Dataset entries
┄┄┄┄┄┄

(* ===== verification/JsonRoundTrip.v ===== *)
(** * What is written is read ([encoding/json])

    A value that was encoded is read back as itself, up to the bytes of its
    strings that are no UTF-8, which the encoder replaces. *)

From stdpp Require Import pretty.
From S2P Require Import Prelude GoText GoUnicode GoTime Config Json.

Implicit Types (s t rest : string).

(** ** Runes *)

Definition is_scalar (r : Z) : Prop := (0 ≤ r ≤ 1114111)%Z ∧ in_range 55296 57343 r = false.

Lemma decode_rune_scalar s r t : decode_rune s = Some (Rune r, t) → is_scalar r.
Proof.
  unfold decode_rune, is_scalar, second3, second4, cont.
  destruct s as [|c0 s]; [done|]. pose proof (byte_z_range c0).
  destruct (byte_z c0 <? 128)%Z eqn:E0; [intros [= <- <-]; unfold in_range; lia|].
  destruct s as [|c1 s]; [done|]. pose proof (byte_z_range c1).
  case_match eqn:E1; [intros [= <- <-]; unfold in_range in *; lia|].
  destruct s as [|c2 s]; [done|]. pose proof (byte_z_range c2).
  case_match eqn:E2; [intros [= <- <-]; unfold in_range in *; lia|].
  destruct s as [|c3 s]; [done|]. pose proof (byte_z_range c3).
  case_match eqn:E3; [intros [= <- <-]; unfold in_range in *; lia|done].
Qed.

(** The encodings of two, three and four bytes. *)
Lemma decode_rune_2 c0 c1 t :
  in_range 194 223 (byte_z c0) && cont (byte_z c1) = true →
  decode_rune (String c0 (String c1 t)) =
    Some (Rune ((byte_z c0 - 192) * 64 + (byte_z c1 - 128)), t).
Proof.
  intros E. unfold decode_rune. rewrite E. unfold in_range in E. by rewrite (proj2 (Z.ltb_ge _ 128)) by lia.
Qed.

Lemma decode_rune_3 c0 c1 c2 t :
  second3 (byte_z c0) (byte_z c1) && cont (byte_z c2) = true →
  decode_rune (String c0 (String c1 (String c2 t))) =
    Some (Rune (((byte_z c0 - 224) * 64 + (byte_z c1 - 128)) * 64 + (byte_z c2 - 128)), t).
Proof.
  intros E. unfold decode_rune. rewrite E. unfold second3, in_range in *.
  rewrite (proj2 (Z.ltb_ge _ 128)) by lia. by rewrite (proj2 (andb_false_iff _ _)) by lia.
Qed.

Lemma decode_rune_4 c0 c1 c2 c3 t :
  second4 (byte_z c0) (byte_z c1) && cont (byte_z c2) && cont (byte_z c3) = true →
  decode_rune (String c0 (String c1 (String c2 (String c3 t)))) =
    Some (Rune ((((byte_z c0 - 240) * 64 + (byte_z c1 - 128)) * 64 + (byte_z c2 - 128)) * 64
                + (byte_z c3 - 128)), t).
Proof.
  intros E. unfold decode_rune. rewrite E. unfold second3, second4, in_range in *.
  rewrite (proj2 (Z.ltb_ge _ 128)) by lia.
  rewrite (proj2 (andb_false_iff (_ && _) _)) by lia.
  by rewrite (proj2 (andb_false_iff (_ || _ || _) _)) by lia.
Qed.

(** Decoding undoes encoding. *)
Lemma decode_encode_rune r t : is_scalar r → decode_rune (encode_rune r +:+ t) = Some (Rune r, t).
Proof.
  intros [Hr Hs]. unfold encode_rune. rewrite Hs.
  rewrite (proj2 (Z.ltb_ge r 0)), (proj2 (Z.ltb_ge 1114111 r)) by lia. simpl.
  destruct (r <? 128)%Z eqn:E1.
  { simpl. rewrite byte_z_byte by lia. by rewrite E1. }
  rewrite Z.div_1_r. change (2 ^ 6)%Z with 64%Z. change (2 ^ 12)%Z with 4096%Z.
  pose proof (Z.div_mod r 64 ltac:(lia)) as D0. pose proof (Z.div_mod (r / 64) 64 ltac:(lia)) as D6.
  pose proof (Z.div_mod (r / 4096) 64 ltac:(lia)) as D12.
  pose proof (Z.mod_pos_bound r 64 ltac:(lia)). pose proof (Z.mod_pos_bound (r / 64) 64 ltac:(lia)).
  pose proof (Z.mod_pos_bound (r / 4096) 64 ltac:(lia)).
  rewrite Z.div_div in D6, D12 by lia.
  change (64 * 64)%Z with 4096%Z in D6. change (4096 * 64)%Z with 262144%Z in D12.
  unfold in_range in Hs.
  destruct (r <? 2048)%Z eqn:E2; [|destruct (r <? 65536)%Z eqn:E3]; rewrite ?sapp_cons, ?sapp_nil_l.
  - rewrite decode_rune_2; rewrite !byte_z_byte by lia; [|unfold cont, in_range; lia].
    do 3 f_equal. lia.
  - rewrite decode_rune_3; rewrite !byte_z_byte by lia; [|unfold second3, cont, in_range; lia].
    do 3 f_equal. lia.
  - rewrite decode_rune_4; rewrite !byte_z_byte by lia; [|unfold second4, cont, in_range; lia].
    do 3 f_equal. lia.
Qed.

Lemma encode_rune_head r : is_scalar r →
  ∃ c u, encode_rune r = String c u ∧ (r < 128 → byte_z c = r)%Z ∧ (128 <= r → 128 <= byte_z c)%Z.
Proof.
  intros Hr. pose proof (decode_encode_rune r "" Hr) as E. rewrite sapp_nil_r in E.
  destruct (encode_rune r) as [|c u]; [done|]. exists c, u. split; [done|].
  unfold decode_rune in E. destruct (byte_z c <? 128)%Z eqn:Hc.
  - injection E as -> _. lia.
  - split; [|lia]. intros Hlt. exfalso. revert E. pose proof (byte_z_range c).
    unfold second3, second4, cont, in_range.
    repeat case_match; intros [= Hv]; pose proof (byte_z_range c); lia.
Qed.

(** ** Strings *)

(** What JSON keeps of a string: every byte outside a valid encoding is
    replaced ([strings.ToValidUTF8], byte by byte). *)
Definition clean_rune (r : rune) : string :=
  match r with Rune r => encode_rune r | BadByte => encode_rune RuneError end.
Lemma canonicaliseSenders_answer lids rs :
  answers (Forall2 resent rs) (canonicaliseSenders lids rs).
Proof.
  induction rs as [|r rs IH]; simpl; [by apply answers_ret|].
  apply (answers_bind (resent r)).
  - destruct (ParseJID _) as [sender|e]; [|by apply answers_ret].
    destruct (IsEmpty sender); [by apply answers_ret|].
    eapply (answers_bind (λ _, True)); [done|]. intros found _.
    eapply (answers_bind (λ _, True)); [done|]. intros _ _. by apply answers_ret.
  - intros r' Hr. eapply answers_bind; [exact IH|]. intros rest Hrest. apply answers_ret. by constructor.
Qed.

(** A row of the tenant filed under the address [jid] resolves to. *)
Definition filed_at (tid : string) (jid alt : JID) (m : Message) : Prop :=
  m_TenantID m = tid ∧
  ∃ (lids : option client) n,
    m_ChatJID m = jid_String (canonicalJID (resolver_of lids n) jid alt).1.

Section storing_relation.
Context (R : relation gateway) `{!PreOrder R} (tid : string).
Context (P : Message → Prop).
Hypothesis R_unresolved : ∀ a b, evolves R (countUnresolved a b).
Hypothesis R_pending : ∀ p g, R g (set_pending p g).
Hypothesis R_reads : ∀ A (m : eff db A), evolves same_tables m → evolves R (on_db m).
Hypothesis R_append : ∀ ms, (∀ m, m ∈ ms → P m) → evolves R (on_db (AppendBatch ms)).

┄┄┄┄┄┄

Work item:
In the entries above, identify every line with the string "destruct".

Output below:
  destruct s as [|c0 s]; [done|]. pose proof (byte_z_range c0).
  destruct (byte_z c0 <? 128)%Z eqn:E0; [intros [= <- <-]; unfold in_range; lia|].
  destruct s as [|c1 s]; [done|]. pose proof (byte_z_range c1).
  destruct s as [|c2 s]; [done|]. pose proof (byte_z_range c2).
  destruct s as [|c3 s]; [done|]. pose proof (byte_z_range c3).
  destruct (r <? 128)%Z eqn:E1.
  destruct (r <? 2048)%Z eqn:E2; [|destruct (r <? 65536)%Z eqn:E3]; rewrite ?sapp_cons, ?sapp_nil_l.
  destruct (encode_rune r) as [|c u]; [done|]. exists c, u. split; [done|].
  unfold decode_rune in E. destruct (byte_z c <? 128)%Z eqn:Hc.
  - destruct (ParseJID _) as [sender|e]; [|by apply answers_ret].
    destruct (IsEmpty sender); [by apply answers_ret|].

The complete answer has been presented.